Fernanda Ló, professora de educação especial, da Charneca de Caparica, tem estado a reforçar esses cuidados junto dos dois filhos, sem dar ênfase a discursos catastrofistas. Em casa tem a Madalena, de 28 anos, com paralisia cerebral, que vai agora fazer o último exame, em época especial, para acabar o curso de Motricidade Humana e Reabilitação Psicomotora. “É totalmente autónoma.” A família candidatou-se a um programa do CAVI (Centro de Apoio à Vida Independente), da Associação de Paralisia Cerebral de Almada-Seixal, e a jovem foi uma das selecionadas. Durante três anos e meio terá uma assistente pessoal que a acompanha em tudo o que precisar, mas com o confinamento a assistência foi interrompida. Regressou em julho. E a mãe assegura não ter reservas. “Os assistentes fazem testes com regularidade, e estão proibidos de tirar a máscara, mesmo que quem faça a assistência queira.” Pelo que tem visto, precauções não faltam. Se vão sair, escolhem transportes públicos com menos afluência. Se ficam por casa, arejam as divisões em que se encontram. Ultimamente, Madalena e a assistente têm andado a entregar currículos. “A vida tem de continuar. Temos de aprender a conviver com o vírus.”

Fernanda Ló, mãe da Madalena (ambas ao centro) e de José Maria, mais o marido, José Caria, e a assistente da filha, Micaela Alves
(Foto: André Luís Alves/Global Imagens)

Fernanda tem o mesmo nível de despreocupação com o filho, José Maria, prestes a começar o 12.º ano. “O único problema que tenho em relação a ele advém de vivermos fora da zona abrangida pelos transportes públicos.” E como o filho ainda não tem um horário atribuído, à mãe falta planear a dinâmica deste ano letivo, que passará sempre pela boleia dos pais, “pelo menos até certo ponto”.

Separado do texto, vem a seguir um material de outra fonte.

Lemma step_respond sys st :
  invariant r max places sys st -> allowed sys ERespond ->
  exists sys' out, step sys ERespond = Done (sys', out) /\ serves sys st sys' out [].
Proof.
  intros [Hcore Hpen Hrd] [Erun Ep]. destruct Hcore as [Hb He Hr Hp Hc]. rewrite Erun in *.
  destruct Hc as (Hw & Hown & Hcur & Hdone). rewrite Hw, Ep in Hrd. cbn in Hrd. destruct Hrd as [Erd ->].
  cbn [step]. unfold Respond. rewrite Hdone.
  destruct (relinquish_spec (with_responded (manager sys))) as (s' & out & E & Hc' & Hans & Hreads & _).
  { by destruct Hb; constructor. } { done. } { by split. }
  rewrite E. destruct (then_read_spec None s' out Hc' Hreads) as (res & sys' & out' & -> & Ea & Hi & Ha & Hq).
  exists sys', out'. rewrite Erd, Ep. cbn. rewrite Ea. split; [done|]. split; [exact Hi|].
  rewrite Ha, Hq, app_nil_r. exact Hans.
Qed.

Lemma step_return sys st :
  invariant r max places sys st -> allowed sys EReturn ->
  exists sys' out, step sys EReturn = Done (sys', out) /\ serves sys st sys' out [].
Proof.
  intros [Hcore Hpen Hrd] Ha. cbn in Ha. cbn [step]. destruct (pending sys) as [|[|n]]; [done| |lia].
  rewrite andb_false_r in Hrd. destruct Hrd as [Erd ->]. rewrite Erd. unfold quiet, serves.
  pose proof (of_line _ _ _ _ (core_buffers _ _ _ _ _ Hcore)) as Hl.
  destruct (write_outstanding (manager sys)) eqn:Hw.
  - unfold MaybeStartRead. rewrite Hw, bind_done. eexists _, _. split; [done|]. split; [|cbn; by rewrite app_nil_r].
    constructor; cbn; [done|lia|]. by rewrite Hw.
  - rewrite MaybeStartRead_reads by (done || lia). rewrite bind_done. eexists _, _. split; [done|].
    split; [|cbn; by rewrite app_nil_r].
    constructor; [by apply core_with_callback|cbn; lia|]. cbn. rewrite Hw. cbn.
    by apply (reading_fresh (running sys) (manager sys)).
Qed.

(** The manager, when another user's operation starts or ends. *)
Lemma reading_same rs s s' st :
  buffers_ok r max places s -> buffers_ok r max places s' ->
  callback s' = callback s -> line_buffer s' = line_buffer s -> reading rs s st -> reading rs s' st.
Proof. intros [] [] Ec El. unfold reading. rewrite Ec, El. destruct st; [|done]. by replace (max_line_length s') with (max_line_length s) by lia. Qed.

Lemma serves_quiet sys st s' out before :
  invariant r max places sys st -> core r max places (running_after before out) s' ->
  answers out ++ queued s' = queued (manager sys) -> reads_in out = [] ->
  write_outstanding s' = write_outstanding (manager sys) -> callback s' = callback (manager sys) ->
  line_buffer s' = line_buffer (manager sys) ->
  exists sys' out', after (reads sys) (pending sys) before (s', out, false) = (sys', out') /\
    serves sys st sys' out' [].
Proof.
  intros [Hcore Hpen Hrd] Hc' Hans Hr Hw Hcb Hl. eexists _, _. split; [done|]. split; [|by rewrite app_nil_r].
  constructor; cbn; [done|done|]. rewrite Hw, Hr, app_nil_r.
  destruct (negb _ && _); [|done]. by eapply reading_same; [apply Hcore|apply Hc'|..].
Qed.

Lemma step_other sys st e :
  invariant r max places sys st -> allowed sys e ->
  match e with EOtherStart _ | EOtherRelease => True | _ => False end ->
  exists sys' out, step sys e = Done (sys', out) /\ serves sys st sys' out [].
Proof.
  intros Hi Ha He. pose proof (inv_core _ _ _ _ _ Hi) as Hcore. destruct e as [| | |o|]; try done; cbn [step].
  - cbn in Ha. rewrite (of_places _ _ _ _ (core_buffers _ _ _ _ _ Hcore)) in Ha.
    destruct (acquire_other _ _ o Hcore Ha) as (s' & out & -> & Hc' & Hans & Hq & Hr & Hw & Hcb & Hl).
    destruct (serves_quiet sys st s' out (running sys) Hi Hc') as (sys' & out' & Ea & Hs); try done.
    { by rewrite Hans. } exists sys', out'. split; [by rewrite <- Ea|exact Hs].
  - destruct Ha as [o Er]. pose proof Hcore as [Hb _ _ Hp Hc]. rewrite Er in Hc.
    destruct (relinquish_spec _ Hb Hp Hc) as (s' & out & -> & Hc' & Hans & Hr & Hw & Hcb & Hl & _).
    destruct (serves_quiet sys st s' out None Hi Hc') as (sys' & out' & Ea & Hs); try done.
    exists sys', out'. split; [by rewrite <- Ea|exact Hs].
Qed.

José Maria, “um miúdo organizado, respeitador e metódico”, não lhe traz grandes preocupações. “Ele tira a máscara com um cuidado que, até agora, não vi ninguém ter.” Desinfeta as mãos, tira a máscara pelos elásticos, guarda-a, e torna a desinfetar as mãos. Só isso já a deixa ver que, sejam quais forem as regras impostas pelo Agrupamento de Escola Professor Ruy Luís Gomes, o jovem vai cumpri-las à risca. “Pelo que fui percebendo, as turmas vão funcionar por turnos e vai haver menos concentração na sala de convívio.” A comunicação frequente tem ajudado a tranquilizar os pais. Mesmo quando um aluno foi infetado com covid, naquela escola, no mesmo ano do filho, Fernanda é taxativa: “Nunca deixou de haver serenidade, ninguém deixou de ir às aulas por causa disso”. José Maria já manifestou interesse em continuar com as explicações de Matemática e com as aulas do seu “personal trainer” no jardim de casa. “Para o fim de setembro já temos a vida mais organizada”, garante sem pressas. “Venha o que vier”, sorri Fernanda, “a gente há de adaptar-se”.